Exercise brief
Spot each line in the records below where the word "begun" occurs, then copy it.

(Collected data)
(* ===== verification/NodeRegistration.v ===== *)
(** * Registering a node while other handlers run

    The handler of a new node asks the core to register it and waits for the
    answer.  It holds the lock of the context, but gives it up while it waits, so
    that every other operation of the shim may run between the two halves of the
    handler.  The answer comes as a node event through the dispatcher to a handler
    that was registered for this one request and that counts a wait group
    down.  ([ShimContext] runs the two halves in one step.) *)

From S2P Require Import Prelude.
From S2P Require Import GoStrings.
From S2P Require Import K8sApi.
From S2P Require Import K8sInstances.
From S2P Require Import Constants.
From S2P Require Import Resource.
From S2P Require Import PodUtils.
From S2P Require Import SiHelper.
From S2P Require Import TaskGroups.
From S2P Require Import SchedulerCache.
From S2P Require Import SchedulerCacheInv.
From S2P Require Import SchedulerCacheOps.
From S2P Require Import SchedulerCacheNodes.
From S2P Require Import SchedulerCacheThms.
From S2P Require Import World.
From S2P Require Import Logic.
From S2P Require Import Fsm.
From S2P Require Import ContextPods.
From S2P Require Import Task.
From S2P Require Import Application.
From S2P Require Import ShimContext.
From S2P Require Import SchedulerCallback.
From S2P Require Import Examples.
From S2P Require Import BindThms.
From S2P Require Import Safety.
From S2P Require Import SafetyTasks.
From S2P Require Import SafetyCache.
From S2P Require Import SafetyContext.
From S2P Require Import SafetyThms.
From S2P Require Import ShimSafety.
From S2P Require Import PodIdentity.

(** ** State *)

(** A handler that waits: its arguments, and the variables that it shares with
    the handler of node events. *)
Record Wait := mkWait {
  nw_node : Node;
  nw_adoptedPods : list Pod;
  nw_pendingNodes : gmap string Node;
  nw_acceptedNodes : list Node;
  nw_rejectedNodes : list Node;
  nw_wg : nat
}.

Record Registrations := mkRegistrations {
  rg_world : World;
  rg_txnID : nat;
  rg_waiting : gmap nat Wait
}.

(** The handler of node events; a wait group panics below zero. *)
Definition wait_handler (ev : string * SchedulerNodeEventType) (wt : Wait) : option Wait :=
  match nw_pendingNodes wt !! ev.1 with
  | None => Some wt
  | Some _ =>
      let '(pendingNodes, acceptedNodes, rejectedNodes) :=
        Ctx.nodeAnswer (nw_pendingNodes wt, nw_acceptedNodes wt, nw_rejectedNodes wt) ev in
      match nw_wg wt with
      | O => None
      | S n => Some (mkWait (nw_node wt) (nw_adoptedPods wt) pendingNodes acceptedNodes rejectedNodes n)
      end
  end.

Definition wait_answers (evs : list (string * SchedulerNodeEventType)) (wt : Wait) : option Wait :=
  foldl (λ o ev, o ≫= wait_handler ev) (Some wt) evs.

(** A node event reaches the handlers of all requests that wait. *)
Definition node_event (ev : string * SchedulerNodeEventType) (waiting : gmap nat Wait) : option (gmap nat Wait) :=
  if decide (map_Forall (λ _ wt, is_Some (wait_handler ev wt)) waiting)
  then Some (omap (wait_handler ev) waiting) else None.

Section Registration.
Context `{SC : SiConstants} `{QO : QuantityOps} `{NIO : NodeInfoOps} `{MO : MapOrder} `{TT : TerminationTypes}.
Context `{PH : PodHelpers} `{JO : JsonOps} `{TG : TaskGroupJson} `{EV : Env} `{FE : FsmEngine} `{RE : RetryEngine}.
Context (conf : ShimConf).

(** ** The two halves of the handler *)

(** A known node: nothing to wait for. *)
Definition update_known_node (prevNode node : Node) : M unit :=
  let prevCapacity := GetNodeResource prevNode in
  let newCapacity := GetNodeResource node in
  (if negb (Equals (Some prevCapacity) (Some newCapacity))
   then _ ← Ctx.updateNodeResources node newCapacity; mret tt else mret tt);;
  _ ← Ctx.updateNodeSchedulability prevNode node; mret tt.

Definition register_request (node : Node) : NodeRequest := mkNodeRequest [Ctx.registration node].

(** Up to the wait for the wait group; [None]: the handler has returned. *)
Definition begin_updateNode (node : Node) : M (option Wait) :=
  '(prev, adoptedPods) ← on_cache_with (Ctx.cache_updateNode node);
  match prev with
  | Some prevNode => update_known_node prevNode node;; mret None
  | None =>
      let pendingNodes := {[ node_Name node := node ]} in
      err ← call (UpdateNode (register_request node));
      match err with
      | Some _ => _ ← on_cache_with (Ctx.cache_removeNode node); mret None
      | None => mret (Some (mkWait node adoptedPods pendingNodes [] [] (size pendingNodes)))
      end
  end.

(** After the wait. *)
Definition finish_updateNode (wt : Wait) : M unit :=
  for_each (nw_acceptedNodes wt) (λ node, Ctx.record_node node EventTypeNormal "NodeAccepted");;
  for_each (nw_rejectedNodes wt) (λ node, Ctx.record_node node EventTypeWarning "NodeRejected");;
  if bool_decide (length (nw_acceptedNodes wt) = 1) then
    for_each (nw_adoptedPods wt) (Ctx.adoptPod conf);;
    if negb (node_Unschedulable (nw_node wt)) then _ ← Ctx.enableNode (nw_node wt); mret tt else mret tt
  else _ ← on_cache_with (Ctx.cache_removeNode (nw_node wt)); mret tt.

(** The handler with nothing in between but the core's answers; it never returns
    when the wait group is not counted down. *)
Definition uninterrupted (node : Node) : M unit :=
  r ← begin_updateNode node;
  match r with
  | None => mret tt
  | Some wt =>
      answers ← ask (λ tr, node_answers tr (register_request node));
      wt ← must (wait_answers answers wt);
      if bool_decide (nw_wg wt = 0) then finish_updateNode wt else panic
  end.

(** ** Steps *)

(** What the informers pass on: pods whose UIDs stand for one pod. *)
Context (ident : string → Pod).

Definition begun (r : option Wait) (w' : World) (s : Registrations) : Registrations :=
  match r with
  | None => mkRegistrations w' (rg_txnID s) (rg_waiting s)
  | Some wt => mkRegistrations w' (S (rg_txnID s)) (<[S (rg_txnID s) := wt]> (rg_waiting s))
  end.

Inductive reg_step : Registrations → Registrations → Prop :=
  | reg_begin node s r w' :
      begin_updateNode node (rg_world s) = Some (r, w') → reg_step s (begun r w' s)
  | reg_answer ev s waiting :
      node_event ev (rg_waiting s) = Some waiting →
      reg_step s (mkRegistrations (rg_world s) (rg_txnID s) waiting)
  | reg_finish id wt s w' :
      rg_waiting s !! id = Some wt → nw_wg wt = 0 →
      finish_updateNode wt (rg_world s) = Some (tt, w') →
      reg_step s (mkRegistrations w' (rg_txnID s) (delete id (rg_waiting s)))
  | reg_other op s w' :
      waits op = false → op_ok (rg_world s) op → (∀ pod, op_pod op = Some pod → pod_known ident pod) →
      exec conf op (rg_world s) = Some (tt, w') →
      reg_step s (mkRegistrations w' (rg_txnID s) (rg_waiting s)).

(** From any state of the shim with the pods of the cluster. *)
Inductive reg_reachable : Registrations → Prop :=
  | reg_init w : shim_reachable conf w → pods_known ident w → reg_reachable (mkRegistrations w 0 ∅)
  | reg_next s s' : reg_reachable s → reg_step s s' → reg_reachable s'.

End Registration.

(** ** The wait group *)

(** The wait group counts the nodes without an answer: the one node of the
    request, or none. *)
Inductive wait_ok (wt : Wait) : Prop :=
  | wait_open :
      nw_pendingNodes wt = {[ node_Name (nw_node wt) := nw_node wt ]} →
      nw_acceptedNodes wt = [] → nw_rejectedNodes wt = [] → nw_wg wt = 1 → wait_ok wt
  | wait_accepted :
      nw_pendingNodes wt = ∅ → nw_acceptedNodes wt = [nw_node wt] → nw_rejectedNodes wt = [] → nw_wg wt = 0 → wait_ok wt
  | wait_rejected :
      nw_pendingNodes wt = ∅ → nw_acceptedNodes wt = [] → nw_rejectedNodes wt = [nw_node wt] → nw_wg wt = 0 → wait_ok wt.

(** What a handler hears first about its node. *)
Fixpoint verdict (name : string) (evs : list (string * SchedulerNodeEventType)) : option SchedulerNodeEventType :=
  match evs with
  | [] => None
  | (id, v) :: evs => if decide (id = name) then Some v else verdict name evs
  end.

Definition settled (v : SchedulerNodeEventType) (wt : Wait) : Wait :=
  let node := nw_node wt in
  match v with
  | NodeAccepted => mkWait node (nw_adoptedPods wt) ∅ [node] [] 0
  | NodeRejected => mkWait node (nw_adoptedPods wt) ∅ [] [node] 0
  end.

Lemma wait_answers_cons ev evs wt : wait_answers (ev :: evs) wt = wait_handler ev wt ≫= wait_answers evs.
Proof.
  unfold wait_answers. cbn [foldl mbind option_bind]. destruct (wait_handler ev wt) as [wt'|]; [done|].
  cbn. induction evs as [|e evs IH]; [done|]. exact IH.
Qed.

Reply
Definition begun (r : option Wait) (w' : World) (s : Registrations) : Registrations :=
      begin_updateNode node (rg_world s) = Some (r, w') → reg_step s (begun r w' s)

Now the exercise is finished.